◆ Task brief ◆
Locate the string "Some" in the listing below. Copy every line where it is found.

━━━━━━━━━━━━━━━━

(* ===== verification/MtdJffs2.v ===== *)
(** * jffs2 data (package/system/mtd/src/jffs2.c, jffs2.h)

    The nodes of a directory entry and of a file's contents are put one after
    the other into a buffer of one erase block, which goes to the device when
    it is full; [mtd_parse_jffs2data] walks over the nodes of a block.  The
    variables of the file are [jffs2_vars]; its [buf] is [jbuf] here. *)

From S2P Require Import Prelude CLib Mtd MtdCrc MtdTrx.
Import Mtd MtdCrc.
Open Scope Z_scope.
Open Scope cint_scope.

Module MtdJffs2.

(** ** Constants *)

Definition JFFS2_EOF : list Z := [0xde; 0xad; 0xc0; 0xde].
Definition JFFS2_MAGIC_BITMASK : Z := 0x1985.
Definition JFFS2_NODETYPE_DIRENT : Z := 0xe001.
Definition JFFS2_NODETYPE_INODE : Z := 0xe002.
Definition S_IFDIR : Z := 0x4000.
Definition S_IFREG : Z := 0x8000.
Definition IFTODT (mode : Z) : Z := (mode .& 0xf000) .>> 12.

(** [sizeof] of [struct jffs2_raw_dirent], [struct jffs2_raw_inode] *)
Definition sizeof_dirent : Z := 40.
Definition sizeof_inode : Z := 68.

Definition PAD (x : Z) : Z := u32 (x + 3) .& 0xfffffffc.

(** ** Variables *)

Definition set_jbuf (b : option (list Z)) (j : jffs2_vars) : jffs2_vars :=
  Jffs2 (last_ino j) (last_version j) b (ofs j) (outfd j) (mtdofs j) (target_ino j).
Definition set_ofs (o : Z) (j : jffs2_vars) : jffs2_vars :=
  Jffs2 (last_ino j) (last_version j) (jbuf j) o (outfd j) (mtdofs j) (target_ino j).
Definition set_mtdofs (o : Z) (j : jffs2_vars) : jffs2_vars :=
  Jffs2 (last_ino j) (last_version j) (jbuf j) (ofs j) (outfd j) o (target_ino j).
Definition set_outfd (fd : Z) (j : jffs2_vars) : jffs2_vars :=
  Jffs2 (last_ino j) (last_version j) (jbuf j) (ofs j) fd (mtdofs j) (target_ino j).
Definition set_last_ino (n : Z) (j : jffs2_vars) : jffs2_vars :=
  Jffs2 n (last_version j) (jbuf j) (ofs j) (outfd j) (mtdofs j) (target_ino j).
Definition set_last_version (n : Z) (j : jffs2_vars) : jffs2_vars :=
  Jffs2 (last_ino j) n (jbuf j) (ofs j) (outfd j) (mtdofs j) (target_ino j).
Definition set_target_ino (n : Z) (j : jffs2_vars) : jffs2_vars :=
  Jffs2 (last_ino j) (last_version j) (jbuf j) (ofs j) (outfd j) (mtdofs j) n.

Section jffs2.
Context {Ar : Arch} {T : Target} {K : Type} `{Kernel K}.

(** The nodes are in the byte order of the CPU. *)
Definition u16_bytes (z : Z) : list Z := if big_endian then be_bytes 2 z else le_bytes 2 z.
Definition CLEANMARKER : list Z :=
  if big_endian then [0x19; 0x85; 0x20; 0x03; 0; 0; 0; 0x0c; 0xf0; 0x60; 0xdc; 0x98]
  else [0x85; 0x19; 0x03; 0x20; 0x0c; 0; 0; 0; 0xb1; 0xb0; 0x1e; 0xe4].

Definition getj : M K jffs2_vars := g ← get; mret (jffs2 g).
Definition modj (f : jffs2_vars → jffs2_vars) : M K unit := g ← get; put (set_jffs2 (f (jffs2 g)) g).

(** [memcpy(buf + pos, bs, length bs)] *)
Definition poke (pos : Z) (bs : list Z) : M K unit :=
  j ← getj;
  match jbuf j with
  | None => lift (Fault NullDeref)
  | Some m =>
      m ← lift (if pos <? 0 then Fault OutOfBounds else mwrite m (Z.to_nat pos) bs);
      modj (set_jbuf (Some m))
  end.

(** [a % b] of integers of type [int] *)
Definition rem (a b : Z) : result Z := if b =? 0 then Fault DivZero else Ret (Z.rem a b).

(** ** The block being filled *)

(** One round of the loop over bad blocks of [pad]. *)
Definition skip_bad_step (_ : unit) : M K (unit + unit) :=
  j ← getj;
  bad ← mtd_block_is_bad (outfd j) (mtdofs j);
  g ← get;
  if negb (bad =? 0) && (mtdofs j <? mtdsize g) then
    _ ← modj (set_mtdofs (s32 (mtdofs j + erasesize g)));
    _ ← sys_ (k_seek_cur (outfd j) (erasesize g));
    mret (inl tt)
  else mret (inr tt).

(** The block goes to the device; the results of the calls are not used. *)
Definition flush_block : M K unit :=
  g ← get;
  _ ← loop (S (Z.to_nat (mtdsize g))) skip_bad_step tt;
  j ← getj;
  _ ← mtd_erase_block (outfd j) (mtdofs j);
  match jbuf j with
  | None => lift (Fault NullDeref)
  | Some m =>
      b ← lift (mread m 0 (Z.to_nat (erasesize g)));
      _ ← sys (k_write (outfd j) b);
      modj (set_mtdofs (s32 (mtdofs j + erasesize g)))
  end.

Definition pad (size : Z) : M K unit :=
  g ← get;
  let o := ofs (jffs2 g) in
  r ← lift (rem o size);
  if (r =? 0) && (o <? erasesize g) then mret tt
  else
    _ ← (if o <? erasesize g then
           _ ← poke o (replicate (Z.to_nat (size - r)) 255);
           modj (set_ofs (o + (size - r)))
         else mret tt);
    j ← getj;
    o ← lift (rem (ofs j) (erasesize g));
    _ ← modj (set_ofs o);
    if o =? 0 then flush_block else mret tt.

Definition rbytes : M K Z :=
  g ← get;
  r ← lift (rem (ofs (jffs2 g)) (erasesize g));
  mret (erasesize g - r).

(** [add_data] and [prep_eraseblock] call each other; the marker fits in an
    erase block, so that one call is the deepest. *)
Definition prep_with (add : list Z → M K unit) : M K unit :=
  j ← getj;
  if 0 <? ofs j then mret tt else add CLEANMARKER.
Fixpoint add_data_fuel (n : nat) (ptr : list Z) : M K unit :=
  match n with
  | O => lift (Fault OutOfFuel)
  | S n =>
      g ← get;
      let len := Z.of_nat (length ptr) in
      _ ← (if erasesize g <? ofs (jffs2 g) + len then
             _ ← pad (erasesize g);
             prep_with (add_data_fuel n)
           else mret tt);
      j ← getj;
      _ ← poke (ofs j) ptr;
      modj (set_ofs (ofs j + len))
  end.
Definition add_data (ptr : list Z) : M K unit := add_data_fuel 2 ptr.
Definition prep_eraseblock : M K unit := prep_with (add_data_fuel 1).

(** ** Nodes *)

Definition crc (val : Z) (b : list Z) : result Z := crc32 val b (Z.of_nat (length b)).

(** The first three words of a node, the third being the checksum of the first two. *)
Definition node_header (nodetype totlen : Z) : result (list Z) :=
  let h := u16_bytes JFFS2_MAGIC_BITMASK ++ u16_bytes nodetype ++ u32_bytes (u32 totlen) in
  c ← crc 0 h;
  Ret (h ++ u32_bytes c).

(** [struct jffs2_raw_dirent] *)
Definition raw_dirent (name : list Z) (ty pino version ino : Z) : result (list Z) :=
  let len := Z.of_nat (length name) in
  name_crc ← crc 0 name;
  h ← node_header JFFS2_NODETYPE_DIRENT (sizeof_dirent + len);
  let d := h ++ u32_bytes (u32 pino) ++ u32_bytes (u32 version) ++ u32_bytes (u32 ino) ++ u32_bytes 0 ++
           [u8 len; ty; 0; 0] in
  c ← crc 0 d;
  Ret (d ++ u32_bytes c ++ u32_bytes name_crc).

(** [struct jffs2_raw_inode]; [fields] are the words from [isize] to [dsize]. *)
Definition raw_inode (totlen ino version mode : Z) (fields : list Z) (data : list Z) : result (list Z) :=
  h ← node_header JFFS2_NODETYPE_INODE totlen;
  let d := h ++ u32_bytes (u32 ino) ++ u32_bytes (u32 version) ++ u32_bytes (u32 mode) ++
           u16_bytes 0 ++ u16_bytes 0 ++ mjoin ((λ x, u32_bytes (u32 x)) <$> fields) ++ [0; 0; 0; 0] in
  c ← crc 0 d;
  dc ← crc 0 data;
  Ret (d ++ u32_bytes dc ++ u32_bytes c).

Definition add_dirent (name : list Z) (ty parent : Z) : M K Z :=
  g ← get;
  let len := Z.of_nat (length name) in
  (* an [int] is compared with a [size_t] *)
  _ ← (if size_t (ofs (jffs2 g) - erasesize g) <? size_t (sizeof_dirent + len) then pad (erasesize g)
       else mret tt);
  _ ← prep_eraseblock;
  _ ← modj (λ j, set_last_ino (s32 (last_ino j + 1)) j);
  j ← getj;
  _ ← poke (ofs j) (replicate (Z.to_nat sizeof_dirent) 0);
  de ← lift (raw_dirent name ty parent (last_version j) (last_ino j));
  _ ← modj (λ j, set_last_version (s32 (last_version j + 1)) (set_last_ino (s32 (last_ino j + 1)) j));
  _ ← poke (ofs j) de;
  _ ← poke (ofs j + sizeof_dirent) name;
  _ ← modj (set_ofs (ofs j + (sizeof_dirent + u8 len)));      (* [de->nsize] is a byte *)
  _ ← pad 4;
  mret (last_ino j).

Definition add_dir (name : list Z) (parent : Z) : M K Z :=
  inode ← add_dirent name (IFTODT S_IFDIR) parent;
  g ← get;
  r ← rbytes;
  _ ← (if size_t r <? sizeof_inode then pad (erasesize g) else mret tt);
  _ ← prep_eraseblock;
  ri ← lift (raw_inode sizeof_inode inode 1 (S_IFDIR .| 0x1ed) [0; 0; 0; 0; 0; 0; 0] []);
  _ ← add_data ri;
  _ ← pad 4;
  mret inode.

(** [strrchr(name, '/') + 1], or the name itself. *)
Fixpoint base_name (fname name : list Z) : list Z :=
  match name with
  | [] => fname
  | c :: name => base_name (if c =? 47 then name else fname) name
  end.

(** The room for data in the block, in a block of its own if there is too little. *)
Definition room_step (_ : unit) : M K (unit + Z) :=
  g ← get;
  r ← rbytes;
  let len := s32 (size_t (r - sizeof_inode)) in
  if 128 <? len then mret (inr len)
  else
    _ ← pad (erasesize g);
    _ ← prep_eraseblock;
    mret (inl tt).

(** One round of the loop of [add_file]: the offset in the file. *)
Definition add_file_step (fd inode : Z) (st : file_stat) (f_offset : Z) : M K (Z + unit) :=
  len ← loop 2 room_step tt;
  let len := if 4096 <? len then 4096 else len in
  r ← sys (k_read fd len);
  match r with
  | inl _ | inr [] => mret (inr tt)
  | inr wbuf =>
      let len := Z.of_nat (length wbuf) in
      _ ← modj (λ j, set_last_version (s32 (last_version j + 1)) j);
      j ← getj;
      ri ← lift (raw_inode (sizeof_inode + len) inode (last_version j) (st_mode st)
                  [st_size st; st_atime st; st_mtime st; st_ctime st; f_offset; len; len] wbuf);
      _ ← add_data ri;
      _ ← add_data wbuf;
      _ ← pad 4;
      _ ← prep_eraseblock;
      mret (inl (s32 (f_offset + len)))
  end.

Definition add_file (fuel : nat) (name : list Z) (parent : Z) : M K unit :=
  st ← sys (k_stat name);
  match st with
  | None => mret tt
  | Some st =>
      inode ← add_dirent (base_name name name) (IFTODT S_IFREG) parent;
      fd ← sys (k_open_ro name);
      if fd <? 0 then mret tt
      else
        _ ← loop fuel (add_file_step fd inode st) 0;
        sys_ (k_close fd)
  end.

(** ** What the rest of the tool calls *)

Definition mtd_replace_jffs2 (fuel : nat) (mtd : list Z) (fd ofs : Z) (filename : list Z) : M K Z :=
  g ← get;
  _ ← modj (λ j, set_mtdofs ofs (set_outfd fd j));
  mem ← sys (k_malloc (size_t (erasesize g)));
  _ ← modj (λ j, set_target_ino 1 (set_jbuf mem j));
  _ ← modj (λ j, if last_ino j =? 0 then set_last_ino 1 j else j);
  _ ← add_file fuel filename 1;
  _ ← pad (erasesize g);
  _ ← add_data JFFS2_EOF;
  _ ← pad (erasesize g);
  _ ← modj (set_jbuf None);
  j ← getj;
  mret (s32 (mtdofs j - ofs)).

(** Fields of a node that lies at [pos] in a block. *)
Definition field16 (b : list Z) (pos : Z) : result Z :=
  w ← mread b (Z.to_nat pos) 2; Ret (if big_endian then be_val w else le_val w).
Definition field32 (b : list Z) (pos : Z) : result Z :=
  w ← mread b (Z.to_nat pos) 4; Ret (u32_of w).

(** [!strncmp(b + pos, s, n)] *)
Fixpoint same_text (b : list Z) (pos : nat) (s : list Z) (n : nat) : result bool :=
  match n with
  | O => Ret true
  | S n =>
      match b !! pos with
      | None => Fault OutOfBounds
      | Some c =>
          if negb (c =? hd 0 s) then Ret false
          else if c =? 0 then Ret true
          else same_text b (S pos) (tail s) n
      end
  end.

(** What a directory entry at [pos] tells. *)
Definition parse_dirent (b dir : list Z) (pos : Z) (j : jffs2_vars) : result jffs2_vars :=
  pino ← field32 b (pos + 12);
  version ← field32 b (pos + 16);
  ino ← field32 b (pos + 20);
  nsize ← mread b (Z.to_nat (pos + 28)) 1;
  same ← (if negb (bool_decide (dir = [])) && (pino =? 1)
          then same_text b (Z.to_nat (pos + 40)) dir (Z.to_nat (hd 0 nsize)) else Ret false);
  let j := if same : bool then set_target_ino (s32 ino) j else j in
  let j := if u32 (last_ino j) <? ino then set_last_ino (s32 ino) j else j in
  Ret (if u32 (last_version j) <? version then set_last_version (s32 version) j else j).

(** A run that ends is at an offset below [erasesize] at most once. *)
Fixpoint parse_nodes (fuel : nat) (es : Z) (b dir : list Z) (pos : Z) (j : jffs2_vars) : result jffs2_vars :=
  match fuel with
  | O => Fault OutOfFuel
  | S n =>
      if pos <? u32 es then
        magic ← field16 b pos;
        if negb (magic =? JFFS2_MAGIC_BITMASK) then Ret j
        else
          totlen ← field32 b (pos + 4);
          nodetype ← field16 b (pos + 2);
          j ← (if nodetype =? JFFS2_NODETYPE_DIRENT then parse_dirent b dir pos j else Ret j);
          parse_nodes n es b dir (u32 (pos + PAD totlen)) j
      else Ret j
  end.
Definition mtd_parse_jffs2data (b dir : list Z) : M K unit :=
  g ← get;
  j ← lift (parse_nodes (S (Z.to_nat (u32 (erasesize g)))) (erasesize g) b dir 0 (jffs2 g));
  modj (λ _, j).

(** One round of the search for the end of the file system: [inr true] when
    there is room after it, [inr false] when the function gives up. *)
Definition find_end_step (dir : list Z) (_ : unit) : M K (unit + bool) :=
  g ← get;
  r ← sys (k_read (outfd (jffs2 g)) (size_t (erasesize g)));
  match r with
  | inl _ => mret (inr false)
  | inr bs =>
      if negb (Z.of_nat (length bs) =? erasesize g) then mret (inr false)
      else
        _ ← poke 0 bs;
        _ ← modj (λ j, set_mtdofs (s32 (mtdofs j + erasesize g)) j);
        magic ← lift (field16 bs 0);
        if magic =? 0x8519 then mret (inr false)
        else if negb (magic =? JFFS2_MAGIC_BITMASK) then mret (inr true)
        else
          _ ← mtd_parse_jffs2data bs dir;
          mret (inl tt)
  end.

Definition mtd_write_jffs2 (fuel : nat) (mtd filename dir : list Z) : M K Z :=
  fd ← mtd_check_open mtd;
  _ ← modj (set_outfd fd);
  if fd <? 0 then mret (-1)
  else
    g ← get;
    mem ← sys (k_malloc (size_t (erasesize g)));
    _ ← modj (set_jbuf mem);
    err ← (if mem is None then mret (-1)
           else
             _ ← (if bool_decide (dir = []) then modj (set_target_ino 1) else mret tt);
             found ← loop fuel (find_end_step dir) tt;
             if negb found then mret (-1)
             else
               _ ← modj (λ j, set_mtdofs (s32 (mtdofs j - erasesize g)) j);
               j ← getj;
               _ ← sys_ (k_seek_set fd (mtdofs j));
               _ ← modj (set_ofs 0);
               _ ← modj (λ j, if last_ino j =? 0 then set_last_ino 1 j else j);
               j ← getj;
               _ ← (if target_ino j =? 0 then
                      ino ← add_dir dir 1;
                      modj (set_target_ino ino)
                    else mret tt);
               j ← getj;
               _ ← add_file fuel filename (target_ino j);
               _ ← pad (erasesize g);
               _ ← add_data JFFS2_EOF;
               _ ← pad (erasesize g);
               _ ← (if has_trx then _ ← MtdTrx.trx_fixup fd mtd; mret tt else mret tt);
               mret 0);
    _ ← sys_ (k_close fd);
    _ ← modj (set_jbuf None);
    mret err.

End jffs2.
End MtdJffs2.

━━━━━━━━━━━━━━━━

◆ Expected answer ◆
  | Some m =>
      modj (set_jbuf (Some m))
  | Some m =>
  | Some st =>
      | Some c =>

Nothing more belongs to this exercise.